Are We Emotionally Ready for Marriage? Engagement is not just about love; it’s about emotional maturity. Marriage requires emotional resilience and the ability to handle life’s ups and downs together. The book “Questions Couples Ask” suggests couples discuss past traumas, emotional triggers, and how they can support each other’s emotional well-being.
According to TFOMinistries, emotional readiness is a major area where many couples feel unprepared, highlighting the need for deep emotional conversations before engagement.

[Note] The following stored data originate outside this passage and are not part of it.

(** The sibling path validates: [collectForm] stores nothing when the name
    or the email is absent or the email check fails. *)
Lemma collectForm_rejects E z_email input w :
  in_fullName input = None ∨ in_email input = None ∨
  (∃ email, in_email input = Some email ∧ z_email email = false) →
  collectForm E z_email input w = (Throw invalid_input, w).
Proof.
  unfold collectForm. intros [Hn | [He | (email & He & Hz)]].
  - by rewrite Hn.
  - rewrite He. by destruct (in_fullName input).
  - rewrite He, Hz. by destruct (in_fullName input).
Qed.

(** C1, the failing input.  The client's own pattern rejects
    "not-an-email" and accepts "jane@example.com", and the component shows
    the error under the field; [submitForm] sends the form all the same, and
    [POST] asks the store to insert the row, whatever the store: where the
    store accepts, the row with the malformed email is in [user_leads] and
    the answer is 200. *)
Theorem lead_inserted_without_validation :
  regex_test emailRegex (str "not-an-email") = false ∧
  regex_test emailRegex (str "jane@example.com") = true ∧
  emailError (str "not-an-email") = str "Please enter a valid email address" ∧
  submitForm jane_form = Some jane_message ∧
  form_payload jane_body = Some jane_data ∧
  (∀ E, trace (POST E jane_body initial_world).2 = [EvInsertLead (lead_of_form jane_data)]) ∧
  POST cyclic_site jane_body initial_world =
    (Ok (mkResponse 200 (JsonText (thanks (str "Jane Doe")))),
     mkWorld [] [lead_of_form jane_data] false 0 [EvInsertLead (lead_of_form jane_data)]) ∧
  lead_email (lead_of_form jane_data) = str "not-an-email".
Proof.
  do 5 (split; [by vm_compute|]).
  split; [|split; [by vm_compute | done]].
  intros E. by rewrite POST_eq.
Qed.

(** * Further properties *)

(** ** Chunker and scraper *)

Lemma trimStart_length s : (length (trimStart s) ≤ length s)%nat.
Proof.
  induction s as [|c s IH]; simpl; [done|].
  destruct (is_ws c); simpl; lia.
Qed.

Lemma trim_length s : jslen (trim s) ≤ jslen s.
Proof.
  unfold trim, trimEnd, jslen. rewrite length_rev.
  pose proof (trimStart_length (rev (trimStart s))) as H1.
  pose proof (trimStart_length s) as H2.
  rewrite length_rev in H1. lia.
Qed.

Lemma window_length text size overlap k :
  overlap < size → 0 ≤ size →
  jslen (window text size overlap k) ≤ size ∧
  jslen (window text size overlap k) ≤ jslen text.
Proof.
  intros Hstep Hsize. unfold window, jslen.
  rewrite slice_window by nia.
  rewrite length_take, length_drop. lia.
Qed.

Lemma chunks_of_windows_bounds text size overlap p :
  overlap < size → 0 ≤ size →
  p ∈ List.filter long_enough (map trim (windows text size overlap)) →
  50 < jslen p ∧ jslen p ≤ size ∧ jslen p ≤ jslen text.
Proof.
  intros Hstep Hsize Hp.
  apply list_elem_of_In, filter_In in Hp as [Hin Hlong].
  apply in_map_iff in Hin as (w & <- & Hw).
  unfold windows in Hw. apply in_map_iff in Hw as (k & <- & _).
  destruct (window_length text size overlap k Hstep Hsize) as [H1 H2].
  pose proof (trim_length (window text size overlap k)).
  apply Z.ltb_lt in Hlong. lia.
Qed.

(** X1.  For integers [size] and [overlap] with [overlap < size] and
    [0 ≤ size], every chunk has more than 50 and at most [size] code units
    and is no longer than the text; there are at most as many chunks as
    window positions; and a size or a text of at most 50 code units gives no
    chunk at all. *)
Theorem chunkText_bounds text size overlap :
  overlap < size → 0 ≤ size →
  ∃ chunks,
    chunkText text size overlap = Some chunks ∧
    (∀ p, p ∈ chunks → 50 < jslen p ∧ jslen p ≤ size ∧ jslen p ≤ jslen text) ∧
    (length chunks ≤ num_windows (jslen text) (size - overlap))%nat ∧
    (size ≤ 50 ∨ jslen text ≤ 50 → chunks = []).
Proof.
  intros Hstep Hsize.
  exists (List.filter long_enough (map trim (windows text size overlap))).
  split; [by apply chunkText_windows|].
  assert (Hb : ∀ p, p ∈ List.filter long_enough (map trim (windows text size overlap)) →
                 50 < jslen p ∧ jslen p ≤ size ∧ jslen p ≤ jslen text)
    by (intros p; by apply chunks_of_windows_bounds).
  split; [done|]. split.
  - etrans; [apply filter_length_le|].
    unfold windows. by rewrite !length_map, length_seq.
  - intros Hsmall.
    destruct (List.filter long_enough (map trim (windows text size overlap))) as [|p ps]; [done|].
    destruct (Hb p) as (H1 & H2 & H3); [by left|]. lia.
Qed.

Lemma chunkText_bounds_witness :
  10 < 60 ∧ 0 ≤ 60 ∧
  chunkText sample_text 60 10 = Some [take 60 sample_text] ∧
  (∀ p, p ∈ [take 60 sample_text] →
     50 < jslen p ∧ jslen p ≤ 60 ∧ jslen p ≤ jslen sample_text).
Proof.
  split; [lia|]. split; [lia|].
  assert (Hc : chunkText sample_text 60 10 = Some [take 60 sample_text]) by (by vm_compute).
  split; [exact Hc|].
  destruct (chunkText_bounds sample_text 60 10 ltac:(lia) ltac:(lia))
    as (chunks & Hrun & Hbounds & _).
  rewrite Hc in Hrun. injection Hrun as <-. exact Hbounds.
Defined.

(** X2.  What [scrapePage] returns is [chunkText(text)], with the defaults
    800 and 200, of the text extracted from the page, which therefore
    opened: chunks that are trimmed and have between 51 and 800 code units.
    For a page that fails to open it returns nothing. *)
Theorem scrapePage_returns_chunks E u w chunks :
  (scrapePage E u w).1 = Ok chunks →
  ∃ text,
    page_text E u = Got text ∧
    chunkText text 800 200 = Some chunks ∧
    ∀ p, p ∈ chunks → 50 < jslen p ∧ jslen p ≤ 800 ∧ trim p = p.
Proof.
  rewrite scrapePage_eq. destruct (page_text E u) as [text|e] eqn:Hpage; simpl; [|done].
  intros [= <-]. exists text. split; [done|].
  split; [by rewrite chunkText_windows by lia|].
  intros p Hp. unfold default_chunks in Hp.
  destruct (chunks_of_windows_bounds text 800 200 p ltac:(lia) ltac:(lia) Hp) as (H1 & H2 & _).
  do 2 (split; [done|]).
  apply list_elem_of_In, filter_In in Hp as [Hin _].
  apply in_map_iff in Hin as (w' & <- & _). apply trim_idem.
Qed.

Lemma scrapePage_returns_chunks_witness :
  (scrapePage cyclic_site (str "/") initial_world).1 = Ok [sample_text] ∧
  ∃ text,
    page_text cyclic_site (str "/") = Got text ∧
    chunkText text 800 200 = Some [sample_text] ∧
    ∀ p, p ∈ [sample_text] → 50 < jslen p ∧ jslen p ≤ 800 ∧ trim p = p.
Proof.
  assert (Hrun : (scrapePage cyclic_site (str "/") initial_world).1 = Ok [sample_text])
    by (by vm_compute).
  split; [exact Hrun|].
  exact (scrapePage_returns_chunks cyclic_site (str "/") initial_world [sample_text] Hrun).
Defined.

(** ** Crawler *)

Lemma crawl_links_elem (f : url → CrawlState → list url * CrawlState) links :
  ∀ newLinks st u,
    u ∈ (crawl_links f links newLinks st).1 →
    u ∈ newLinks ∨ ∃ link st', link ∈ links ∧ u ∈ (f link st').1.
Proof.
  induction links as [|link rest IH]; intros newLinks st u Hu; simpl in Hu; [by left|].
  destruct (f link st) as [found st'] eqn:Hf.
  destruct (IH _ _ _ Hu) as [[Hacc|Hfound]%elem_of_app | (l & s & Hl & Hin)].
  - by left.
  - right. exists link, st. rewrite Hf. split; [by left | done].
  - right. exists l, s. split; [by right | done].
Qed.

Lemma crawl_links_prefix (f : url → CrawlState → list url * CrawlState) links :
  ∀ newLinks st, ∃ rest, (crawl_links f links newLinks st).1 = newLinks ++ rest.
Proof.
  induction links as [|link rest IH]; intros newLinks st; simpl.
  - exists []. by rewrite app_nil_r.
  - destruct (f link st) as [found st'].
    destruct (IH (newLinks ++ found) st') as [more Hmore].
    exists (found ++ more). by rewrite Hmore, app_assoc.
Qed.

Lemma reach_mono E n u x : reach E n u x → reach E (S n) u x.
Proof.
  induction 1 as [m a | m a links v b Hpage Hv _ IH]; [constructor|].
  by apply (reach_link E (S m) a links v b).
Qed.

Lemma crawl_reach E levels :
  ∀ baseUrl st u,
    u ∈ (crawl E levels baseUrl st).1 →
    levels ≠ 0%nat ∧ reach E (pred levels) baseUrl u ∧ ∃ links, page_links E u = Got links.
Proof.
  induction levels as [|levels IH]; intros baseUrl st u Hu; simpl in Hu.
  - by apply elem_of_nil in Hu.
  - split; [done|]. simpl.
    destruct (decide (baseUrl ∈ visited st)) as [Hin|Hnin]; [by apply elem_of_nil in Hu|].
    destruct (page_links E baseUrl) as [links|e] eqn:Hpage; [|by apply elem_of_nil in Hu].
    apply crawl_links_elem in Hu as [Hu | (link & st' & Hlink & Hu)].
    + apply list_elem_of_singleton in Hu as ->. split; [constructor | eauto].
    + destruct (IH link st' u Hu) as (Hne & Hreach & Hopen). split; [|done].
      destruct levels as [|n]; [done|]. simpl in Hreach.
      by apply (reach_link E n baseUrl links link u).
Qed.

(** X3.  Every URL the crawl returns is reached from the seed by fewer
    than [depth] links, each found on a page that opened, and its own page
    opened: a page that fails to open, or that lies deeper, is not
    returned. *)
Theorem crawl_returns_reachable_opened E seedUrl depth st u :
  u ∈ (crawlSiteRecursive E seedUrl depth st).1 →
  0 < depth ∧
  reach E (Z.to_nat (depth - 1)) seedUrl u ∧
  ∃ links, page_links E u = Got links.
Proof.
  unfold crawlSiteRecursive. intros Hu.
  destruct (crawl_reach E (Z.to_nat depth) seedUrl st u Hu) as (Hne & Hreach & Hopen).
  split; [lia|]. split; [|done].
  by replace (Z.to_nat (depth - 1)) with (pred (Z.to_nat depth)) by lia.
Qed.

Lemma crawl_returns_reachable_opened_witness :
  str "/about" ∈ (crawlSiteRecursive cyclic_site (str "/") 2 new_crawl).1 ∧
  reach cyclic_site (Z.to_nat (2 - 1)) (str "/") (str "/about") ∧
  ∃ links, page_links cyclic_site (str "/about") = Got links.
Proof.
  assert (Hin : str "/about" ∈ (crawlSiteRecursive cyclic_site (str "/") 2 new_crawl).1).
  { assert (Hr : (crawlSiteRecursive cyclic_site (str "/") 2 new_crawl).1
                 = [str "/"; str "/about"]) by (by vm_compute).
    rewrite Hr. apply elem_of_cons. right. apply elem_of_cons. by left. }
  split; [exact Hin|].
  exact (proj2 (crawl_returns_reachable_opened cyclic_site (str "/") 2 new_crawl _ Hin)).
Defined.

(** X4.  A crawl that returns any URL returns the seed first: the depth
    was positive, the seed had not been visited and its page opened; the
    seed is visited afterwards, and with depth 1 it is the only URL
    returned. *)
Theorem crawl_result_starts_with_seed E seedUrl depth st :
  (crawlSiteRecursive E seedUrl depth st).1 ≠ [] →
  0 < depth ∧ (seedUrl ∉ visited st) ∧
  (∃ links, page_links E seedUrl = Got links) ∧
  (∃ rest, (crawlSiteRecursive E seedUrl depth st).1 = seedUrl :: rest ∧
           (depth = 1 → rest = [])).
Proof.
  rewrite crawlSiteRecursive_unfold.
  destruct (Z.leb_spec depth 0) as [|Hdepth]; [done|].
  destruct (decide (seedUrl ∈ visited st)) as [Hin|Hfresh];
    [by rewrite bool_decide_true | rewrite bool_decide_false by done].
  simpl. destruct (page_links E seedUrl) as [links|e]; [|done].
  intros _. split; [done|]. split; [done|]. split; [by exists links|].
  destruct (crawl_links_prefix (λ link st', crawlSiteRecursive E link (depth - 1) st')
              links [seedUrl]
              (mkCrawlState ({[seedUrl]} ∪ visited st) (navigated st ++ [seedUrl])))
    as [rest Hrest].
  exists rest. split; [done|]. intros ->.
  assert (Hone : ∀ st1, (crawl_links (λ link st', crawlSiteRecursive E link (1 - 1) st')
                           links [seedUrl] st1).1 = [seedUrl]).
  { clear. induction links as [|link more IH]; intros st1; [done|]. simpl. apply IH. }
  rewrite Hone in Hrest. by destruct rest.
Qed.

Lemma crawl_result_starts_with_seed_witness :
  (crawlSiteRecursive cyclic_site (str "/") 2 new_crawl).1 ≠ [] ∧
  ∃ rest, (crawlSiteRecursive cyclic_site (str "/") 2 new_crawl).1 = str "/" :: rest.
Proof.
  assert (Hsome : (crawlSiteRecursive cyclic_site (str "/") 2 new_crawl).1 ≠ [])
    by (by vm_compute).
  split; [exact Hsome|].
  destruct (crawl_result_starts_with_seed cyclic_site (str "/") 2 new_crawl Hsome)
    as (_ & _ & _ & rest & Hrest & _).
  by exists rest.
Defined.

The Role of Christian Community and Discipleship
Being part of a supportive Christian community is one of the greatest blessings in preparing for marriage. Proverbs 15:22 says, “Plans fail for lack of counsel, but with many advisers, they succeed.” Couples preparing for engagement should seek wise counsel from pastors, mentors, or other married couples who can offer valuable advice and pray with them as they discern God’s will.
Discipleship plays a crucial role in shaping a Christ-centered marriage. Christian couples can grow together through Bible study, prayer, and attending premarital counseling, all of which will help lay a solid foundation for the future.
Before you get engaged, asking these questions will help you and your partner enter into marriage with clarity, confidence, and Christ at the center. Engagement is a season of preparation, not just a prelude to a wedding. By seeking God’s wisdom and asking intentional questions, you can build a marriage that reflects His design and purpose.
If you’re a single Christian or engaged couple looking for more guidance, TFOMinistries offers valuable resources and insights to help you prepare for marriage in a way that honors God.
By asking the right questions now, you can ensure that you are ready to enter the sacred covenant of marriage with joy and intentionality.